El camino espiritual es un camino hacia la libertad. En este artículo descubrimos cuáles son esas cuatro fases del camino espiritual:
Fase 1 – La vida determinada por otros.
Cuando viene al mundo una persona, nace en un contexto determinado, en una familia determinada, en una cultura concreta y con unos valores específicos. Por ejemplo, si en una familia, el bisabuelo ha sido abogado, el abuelo ha sido abogado y el padre ha sido abogado, lo normal es que la familia intente que el hijo que nazca siga la saga de abogados de la familia. Aunque el chico tenga una marcada esencia artística, lo normal es que intenten que continue con esa saga de abogados de la familia.

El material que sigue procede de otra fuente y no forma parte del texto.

(* ===== verification/Health.v ===== *)
(** The two pure read-path functions every surface shares, [src/internal/health]:
    the visibility [Filter] and the cross-seed reconciliation [MergeLWW].  The
    theorems characterise the result of the merge (one sorted entry per identity,
    a member of the input that no entry of the same identity beats), relate it to
    the input order, and show that the filter after the merge keeps the winner. *)

From Stdlib Require Import ZArith Lia.
From stdpp Require Import sorting base gmap list strings.
From S2P Require Import Prelude GoStrings Model.

#[local] Open Scope Z_scope.

(** ** health.go *)

Record FilterOptions := mkFilterOptions { OnlyPassing : bool }.

Definition Visible (e : ServiceEntry) (opts : FilterOptions) : bool :=
  if negb (OnlyPassing opts) then true
  else if Entry_Maintenance e then false
  else match Entry_Health e with
       | HealthPassing | HealthWarning => true
       | _ => false
       end.

Fixpoint Filter (l : list ServiceEntry) (opts : FilterOptions) : list ServiceEntry :=
  match l with
  | [] => []
  | e :: rest => if Visible e opts then e :: Filter rest opts else Filter rest opts
  end.

(** The loop of [MergeLWW] over the input, on the map of winners so far. *)
Fixpoint winners (l : list ServiceEntry) (w : gmap (string * string) ServiceEntry)
  : gmap (string * string) ServiceEntry :=
  match l with
  | [] => w
  | e :: rest =>
      let k := entry_key e in
      match w !! k with
      | Some cur =>
          if negb (WinsLWW (Entry_Service e) (Entry_Service cur)) then winners rest w
          else winners rest (<[k := e]> w)
      | None => winners rest (<[k := e]> w)
      end
  end.

Definition sort_entries (l : list ServiceEntry) : list ServiceEntry :=
  sort_slice (key_less entry_key) l.

(** The early return on an empty input is the same (empty) slice. *)
Definition MergeLWW `{MapRange} (l : list ServiceEntry) : list ServiceEntry :=
  sort_entries (range (winners l ∅)).*2.

(** ** The filter *)

Lemma Filter_spec l opts e : e ∈ Filter l opts ↔ e ∈ l ∧ Visible e opts = true.
Proof.
  induction l as [|x l IH]; simpl; [set_solver|].
  destruct (Visible x opts) eqn:E; rewrite ?elem_of_cons, IH; intuition congruence.
Qed.

Lemma Filter_filter l opts : Filter l opts = filter (λ e, Visible e opts = true) l.
Proof.
  induction l as [|x l IH]; simpl; [done|].
  rewrite filter_cons. case_decide as E; [rewrite E | rewrite (not_true_is_false _ E)]; congruence.
Qed.

Lemma Filter_all l : Filter l (mkFilterOptions false) = l.
Proof. induction l; simpl; congruence. Qed.

(** ** The winners *)

(** [e] is the last-writer-wins choice among the entries of its identity: the
    first of the input that none of the others strictly beats. *)
Record is_winner (l : list ServiceEntry) (k : string * string) (e : ServiceEntry) : Prop := {
  winner_in : e ∈ l;
  winner_key : entry_key e = k;
  winner_max : ∀ x, x ∈ l → entry_key x = k → WinsLWW (Entry_Service x) (Entry_Service e) = false
}.

(** What [winners] has gathered after the prefix [done] of the input. *)
Definition winners_inv (seen : list ServiceEntry) (w : gmap (string * string) ServiceEntry) : Prop :=
  (∀ k e, w !! k = Some e → is_winner seen k e) ∧
  (∀ e, e ∈ seen → is_Some (w !! entry_key e)).

Lemma winners_inv_step seen w e :
  winners_inv seen w →
  winners_inv (seen ++ [e])
    (match w !! entry_key e with
     | Some cur => if negb (WinsLWW (Entry_Service e) (Entry_Service cur)) then w
                   else <[entry_key e := e]> w
     | None => <[entry_key e := e]> w
     end).
Proof.
  intros [Hw Hs].
  assert (Hins : ∀ cur, (w !! entry_key e = Some cur ∧
            WinsLWW (Entry_Service e) (Entry_Service cur) = true) ∨ w !! entry_key e = None →
          winners_inv (seen ++ [e]) (<[entry_key e := e]> w)).
  { intros cur Hcur. split.
    - intros k x. rewrite lookup_insert. case_decide as Hk.
      + intros [= <-]. split; [set_solver|done|].
        intros y [Hy|Hy]%elem_of_app Hky; [|rewrite list_elem_of_singleton in Hy; subst; auto with yp].
        destruct Hcur as [[Hl Hwin]|Hn].
        * destruct (Hw _ _ Hl) as [_ _ Hmax].
          apply (WinsLWW_false_trans _ (Entry_Service cur)); [|auto with yp].
          apply Hmax; congruence.
        * destruct (Hs y Hy) as [? Hy']. congruence.
      + intros Hx. destruct (Hw _ _ Hx) as [H1 H2 H3]. split; [set_solver|done|].
        intros y [Hy|Hy]%elem_of_app Hky; [by apply H3|].
        rewrite list_elem_of_singleton in Hy; congruence.
    - intros y Hy. destruct (decide (entry_key e = entry_key y)) as [->|Hne].
      + rewrite lookup_insert_eq. eauto.
      + rewrite lookup_insert_ne by done. apply Hs.
        apply elem_of_app in Hy as [Hy|Hy]; [done|].
        rewrite list_elem_of_singleton in Hy; congruence. }
  destruct (w !! entry_key e) as [cur|] eqn:E; [|by apply (Hins e); right].
  destruct (WinsLWW (Entry_Service e) (Entry_Service cur)) eqn:Hwin; simpl.
  - apply (Hins cur). by left.
  - split.
    + intros k x Hx. destruct (Hw _ _ Hx) as [H1 H2 H3]. split; [set_solver|done|].
      intros y [Hy|Hy]%elem_of_app Hky; [by apply H3|].
      rewrite list_elem_of_singleton in Hy. subst y. congruence.
    + intros y [Hy|Hy]%elem_of_app; [by apply Hs|].
      rewrite list_elem_of_singleton in Hy. subst y. eauto.
Qed.

Lemma winners_inv_loop l seen w : winners_inv seen w → winners_inv (seen ++ l) (winners l w).
Proof.
  revert seen w. induction l as [|e l IH]; intros seen w Hw; simpl; [by rewrite app_nil_r|].
  rewrite (cons_middle e seen l), (assoc (++)).
  pose proof (winners_inv_step seen w e Hw) as H1.
  destruct (w !! entry_key e) as [cur|]; [|by apply IH].
  destruct (negb _); by apply IH.
Qed.

Lemma winners_spec l : winners_inv l (winners l ∅).
Proof. apply (winners_inv_loop l []). split; [intros ??; by rewrite lookup_empty | set_solver]. Qed.

Lemma winners_lookup l k e : winners l ∅ !! k = Some e → is_winner l k e.
Proof. apply (winners_spec l). Qed.

Lemma winners_total l e : e ∈ l → is_Some (winners l ∅ !! entry_key e).
Proof. apply (winners_spec l). Qed.

Section MergeFacts.
Context `{MapRange}.
Implicit Types (l : list ServiceEntry).

Lemma elem_of_MergeLWW_winners l e : e ∈ MergeLWW l ↔ winners l ∅ !! entry_key e = Some e.
Proof.
  unfold MergeLWW, sort_entries. rewrite elem_of_sort_slice, list_elem_of_fmap. split.
  - intros ([k x] & -> & Hx%elem_of_range). simpl.
    by rewrite (winner_key _ _ _ (winners_lookup _ _ _ Hx)).
  - intros Hx. exists (entry_key e, e). split; [done|]. by apply elem_of_range.
Qed.

Lemma winners_keys l : entry_key <$> (range (winners l ∅)).*2 = (range (winners l ∅)).*1.
Proof.
  rewrite <-list_fmap_compose. apply list_fmap_ext. intros i [k e] Hi. simpl.
  apply (winner_key l). apply winners_lookup.
  apply elem_of_range. by apply list_elem_of_lookup_2 with i.
Qed.

Lemma MergeLWW_NoDup_keys l : NoDup (entry_key <$> MergeLWW l).
Proof.
  unfold MergeLWW, sort_entries. rewrite sort_slice_perm, winners_keys. apply NoDup_range_fst.
Qed.

Lemma MergeLWW_sorted l : StronglySorted (not_less (key_less entry_key)) (MergeLWW l).
Proof. apply sort_slice_sorted; apply _. Qed.

Lemma MergeLWW_covers l e : e ∈ l → ∃ x, x ∈ MergeLWW l ∧ entry_key x = entry_key e.
Proof.
  intros [x Hx]%winners_total. pose proof (winner_key _ _ _ (winners_lookup _ _ _ Hx)) as Hk.
  exists x. split; [|done]. apply elem_of_MergeLWW_winners. by rewrite Hk.
Qed.

(** Two inputs whose winner maps agree merge to the same slice, whatever the
    iteration order of the winner map is. *)
Lemma MergeLWW_ext l l' : winners l ∅ = winners l' ∅ → MergeLWW l = MergeLWW l'.
Proof. unfold MergeLWW. by intros ->. Qed.

End MergeFacts.

Lemma MergeLWW_order_irrelevant (o1 o2 : MapRange) l :
  @MergeLWW o1 l = @MergeLWW o2 l.
Proof.
  unfold MergeLWW, sort_entries. apply sort_by_key_ext.
  - by rewrite (@range_perm o1), (@range_perm o2).
  - rewrite (@winners_keys o1). apply NoDup_range_fst.
Qed.

(** An entry that is the winner of its identity, and equal to every other entry
    with the same version key, is the one that is kept. *)
Definition ties_agree (l : list ServiceEntry) : Prop :=
  ∀ x y, x ∈ l → y ∈ l → entry_key x = entry_key y →
    lww_key (Entry_Service x) = lww_key (Entry_Service y) → x = y.

Lemma winner_unique l k x y : ties_agree l → is_winner l k x → is_winner l k y → x = y.
Proof.
  intros Hta [Hx Hkx Hmx] [Hy Hky Hmy]. apply Hta; [done..|congruence|].
  apply WinsLWW_tie; [apply Hmy|apply Hmx]; congruence.
Qed.

Lemma winners_perm l l' : ties_agree l → l ≡ₚ l' → winners l ∅ = winners l' ∅.
Proof.
  intros Hta Hp. apply map_eq. intros k.
  assert (Hsub : ∀ a b, ties_agree a → a ≡ₚ b → ∀ e, winners a ∅ !! k = Some e →
            winners b ∅ !! k = Some e).
  { intros a b Ha Hab e He. pose proof (winners_lookup _ _ _ He) as Hwe.
    assert (He' : e ∈ b) by (rewrite <-Hab; apply Hwe).
    destruct (winners_total b e He') as [x Hx].
    rewrite (winner_key _ _ _ Hwe) in Hx. rewrite Hx. f_equal.
    destruct (winners_lookup _ _ _ Hx) as [H1 H2 H3].
    apply (winner_unique a k); [done| |done].
    split; [by rewrite Hab|done|]. intros y Hy. apply H3. by rewrite <-Hab. }
  destruct (winners l ∅ !! k) as [e|] eqn:E.
  - symmetry. by apply (Hsub l l').
  - destruct (winners l' ∅ !! k) as [e|] eqn:E'; [|done].
    rewrite (Hsub l' l) with (e := e) in E; [done| |by symmetry|done].
    intros x y. rewrite <-!Hp. apply Hta.
Qed.

(** ** The merge in stages *)

Lemma winners_app a b w : winners (a ++ b) w = winners b (winners a w).
Proof.
  revert w. induction a as [|e a IH]; intros w; simpl; [done|].
  destruct (w !! entry_key e) as [cur|]; [|apply IH]. destruct (negb _); apply IH.
Qed.

(** A slice with distinct identities is its own map of winners. *)
Lemma winners_NoDup l k e :
  NoDup (entry_key <$> l) → winners l ∅ !! k = Some e ↔ e ∈ l ∧ entry_key e = k.
Proof.
  intros Hnd. split.
  - intros Hw%winners_lookup. split; apply Hw.
  - intros [He <-]. destruct (winners_total l e He) as [x Hx]. rewrite Hx. f_equal.
    destruct (winners_lookup _ _ _ Hx) as [H1 H2 _].
    by apply (NoDup_fmap_inj_on entry_key l).
Qed.

Lemma winners_MergeLWW `{MapRange} l : winners (MergeLWW l) ∅ = winners l ∅.
Proof.
  apply map_eq. intros k. apply option_eq. intros e.
  rewrite (winners_NoDup _ _ _ (MergeLWW_NoDup_keys l)), elem_of_MergeLWW_winners.
  split; [by intros [Hw <-]|]. intros Hw.
  pose proof (winner_key _ _ _ (winners_lookup _ _ _ Hw)) as Hk. by rewrite Hk.
Qed.

(** A map of the entries that keeps identities and versions commutes with the merge. *)
Section MergeMap.
Context (f : ServiceEntry → ServiceEntry).
Hypothesis f_key : ∀ e, entry_key (f e) = entry_key e.
Hypothesis f_lww : ∀ e, lww_key (Entry_Service (f e)) = lww_key (Entry_Service e).

Lemma WinsLWW_key a b a' b' :
  lww_key a = lww_key a' → lww_key b = lww_key b' → WinsLWW a b = WinsLWW a' b'.
Proof. unfold lww_key, WinsLWW. intros [= -> ->] [= -> ->]. done. Qed.

Lemma winners_fmap l w : winners (f <$> l) (f <$> w) = f <$> winners l w.
Proof.
  revert w. induction l as [|e l IH]; intros w; [done|]. rewrite fmap_cons. cbn [winners].
  rewrite f_key, lookup_fmap. destruct (w !! entry_key e) as [cur|]; simpl.
  - rewrite (WinsLWW_key _ _ (Entry_Service e) (Entry_Service cur)) by apply f_lww.
    destruct (negb _); [apply IH|]. by rewrite <-fmap_insert, IH.
  - by rewrite <-fmap_insert, IH.
Qed.

Lemma MergeLWW_fmap `{MapRange} l : MergeLWW (f <$> l) = f <$> MergeLWW l.
Proof.
  unfold MergeLWW, sort_entries.
  rewrite (sort_slice_fmap entry_key f) by (done || rewrite winners_keys; apply NoDup_range_fst).
  apply sort_by_key_ext; [|rewrite winners_keys; apply NoDup_range_fst].
  rewrite <-(fmap_empty f) at 1. rewrite winners_fmap, !range_perm, map_to_list_fmap.
  by rewrite <-!list_fmap_compose.
Qed.

End MergeMap.

(** ** Claims *)

(** A sample entry (used by the concrete runs). *)
Definition sample (nid id addr : string) (gen seen : Z) : ServiceEntry :=
  mkEntry (mkNode nid nid addr "dc1" ∅ ∅)
    (mkService id id addr 80 [] ∅ DefaultWeights (30 * second) seen gen)
    HealthPassing false 1 1.

(** C13: [MergeLWW] returns exactly one entry per (node, service) identity of its
    input, sorted by identity; the entry is one of the input's, and no input entry
    of the same identity has a higher (Generation, LastSeen) key.  The result does
    not depend on the iteration order of the winner map. *)
Theorem MergeLWW_correct `{MapRange} (l : list ServiceEntry) :
  StronglySorted (not_less (key_less entry_key)) (MergeLWW l) ∧
  NoDup (entry_key <$> MergeLWW l) ∧
  (∀ k, (∃ e, e ∈ l ∧ entry_key e = k) ↔ ∃ w, w ∈ MergeLWW l ∧ entry_key w = k) ∧
  (∀ w, w ∈ MergeLWW l → w ∈ l ∧
     ∀ x, x ∈ l → entry_key x = entry_key w → ¬ lww_lt (lww_key (Entry_Service w)) (lww_key (Entry_Service x))) ∧
  (∀ o o' : MapRange, @MergeLWW o l = @MergeLWW o' l).
Proof.
  split_and!; [apply MergeLWW_sorted|apply MergeLWW_NoDup_keys|..].
  - intros k. split; [intros (e & He & <-); by apply MergeLWW_covers|].
    intros (w & Hw%elem_of_MergeLWW_winners%winners_lookup & <-). exists w. split; [apply Hw|done].
  - intros w [Hw _ Hmax]%elem_of_MergeLWW_winners%winners_lookup. split; [done|].
    intros x Hx Hk Hlt. apply WinsLWW_lt in Hlt. rewrite Hmax in Hlt; done.
  - intros o o'. apply MergeLWW_order_irrelevant.
Qed.

(** Reconciling in stages is reconciling at once: merging the already merged
    entries of some seeds with the entries of others gives the merge of all of
    them; in particular the merge is idempotent. *)
Theorem MergeLWW_staged `{MapRange} (a b : list ServiceEntry) :
  MergeLWW (MergeLWW a ++ b) = MergeLWW (a ++ b) ∧ MergeLWW (MergeLWW a) = MergeLWW a.
Proof.
  split; apply MergeLWW_ext; rewrite ?winners_app; by rewrite winners_MergeLWW.
Qed.

(** When entries of one identity that carry the same version key are equal,
    the merge does not depend on the order in which the seeds answered. *)
Theorem MergeLWW_permutation `{MapRange} (l l' : list ServiceEntry) :
  ties_agree l → l ≡ₚ l' → MergeLWW l = MergeLWW l'.
Proof. intros Hta Hp. apply MergeLWW_ext. by apply winners_perm. Qed.

Lemma MergeLWW_permutation_witness :
  @MergeLWW list_order [sample "n" "a" "10.0.0.1" 1 5; sample "n" "a" "10.0.0.2" 2 3] =
  @MergeLWW list_order [sample "n" "a" "10.0.0.2" 2 3; sample "n" "a" "10.0.0.1" 1 5].
Proof.
  apply (@MergeLWW_permutation list_order).
  - intros x y Hx Hy _ Hk.
    repeat (apply elem_of_cons in Hx as [->|Hx]); [..|by apply elem_of_nil in Hx];
      (repeat (apply elem_of_cons in Hy as [->|Hy]); [..|by apply elem_of_nil in Hy]); done.
  - apply Permutation_swap.
Defined.

(** On a tie of the version key between different data the winner is the
    first entry of the input, so the answer order does matter there. *)
Theorem MergeLWW_tie_order_dependent :
  let a := sample "n" "a" "10.0.0.1" 1 5 in
  let b := sample "n" "a" "10.0.0.2" 1 5 in
  [a; b] ≡ₚ [b; a] ∧ @MergeLWW list_order [a; b] = [a] ∧ @MergeLWW list_order [b; a] = [b] ∧
  @MergeLWW list_order [a; b] ≠ @MergeLWW list_order [b; a].
Proof.
  split_and!; [apply Permutation_swap|vm_compute; reflexivity|vm_compute; reflexivity|].
  vm_compute. discriminate.
Qed.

Esta determinación no solo ocurre con la profesión, sino que también ocurre con las creencias religiosas, a la hora de elegir a la pareja, a las amistades… Entonces en función de lo abierta o cerrada que sea la familia donde nacemos, así de determinante será su deseo sobre nosotros.
Normalmente hasta que cumplimos 20 años, donde podemos empezar a determinar nuestra vida (es decir, hemos llegado a contactar con Tiferet en el Árbol de la Vida), la mayor parte de personas viven esta determinación externa y muchos no pueden salir de ella, es decir, se quedan ahí el resto de su vida.
Fase 2 – El peregrinaje interior.
La segunda fase comienza cuando la persona se da cuenta de que su vida está siendo determinada por otros y sabe que esa vida no es la que quiere llevar, es decir, no se corresponde con su esencia. Entonces es normal que surja un vacío provocado por hacer algo para que otros le aprueben o le quieran, es decir por cumplir el deseo de otros en lugar del suyo.
Si la persona tiene la suficiente valentía y coraje, iniciará un peregrinaje interior, que también se conoce como camino del héroe. Porque en realidad, salir de lo que otros quieren y de esa determinación externa requiere de realizar un acto heroico.
Lo normal es que esta fase sea bastante solitaria porque se tiene que desapegar de las costumbres y de la determinación familiar. En función de lo cerrada que sea su cultura esta etapa será más difícil o más fácil. Algunos tienen tienen que emigrar a otro país para salir de esa determinación y otros, con una simple conversación con sus familiares pueden iniciar este peregrinaje interior sin necesidad de un cambio tan radical. Independientemente de la dificultad, lo normal es que la persona tenga que vivir un grado elevado de soledad para encontrarse consigo mismo. No es sencillo ir descubriendo quiénes somos y qué es lo que realmente queremos en la vida. El condicionamiento social y cultural es muy fuerte.
En este peregrinaje hay un montón de pruebas y momentos difíciles. También hay mucha presión social para que uno vuelva a la etapa anterior. En el libro de La Llamada, Lorenzo pasa por este peregrinaje. Ahí puedes ver las pruebas típicas por las que pasa un buscador. Aquí puedes ver el libro: https://gonzalorey.es/la-llamada/
Fase 3 – Determinación de la vida propia.
En esta etapa la persona comienza a determinar su vida. Aquí ha llegado a su Tiferet y se da cuenta que tiene una esencia diferente a la de los demás, es decir, se da cuenta que es un individuo propio, que puede tomar sus propias decisiones y que es responsable de su propia vida.
En esta fase la persona se ha dado cuenta que o determina su vida u otros la determinan por ella. Entonces no responsabiliza a nadie de lo que le pasa porque se da cuenta que depende de ella lo que le ocurre.
Fase 4 – Encuentro con la Inteligencia Amorosa Universal
En esta última fase, se encuentra con la Inteligencia Amorosa Universal. Entonces se da cuenta que es parte del Todo y dice: “Hágase tu voluntad y no la mía”. Es decir, después de determinar su vida, sabe que está aquí para colaborar en la expansión universal y para ayudar a la divinidad a que pueda, como dicen los místicos, contemplarse a Sí misma. Es decir, nos damos cuenta que somos instrumentos de la divinidad y aunque mantenemos nuestra esencia vivimos conectados con las fuerzas universales y con la Inteligencia Amorosa Universal que quiere lo mejor para nosotros.

Reflexión
Si tuvieras que ver tu vida con honestidad, ¿en qué fase te encontrarías ahora?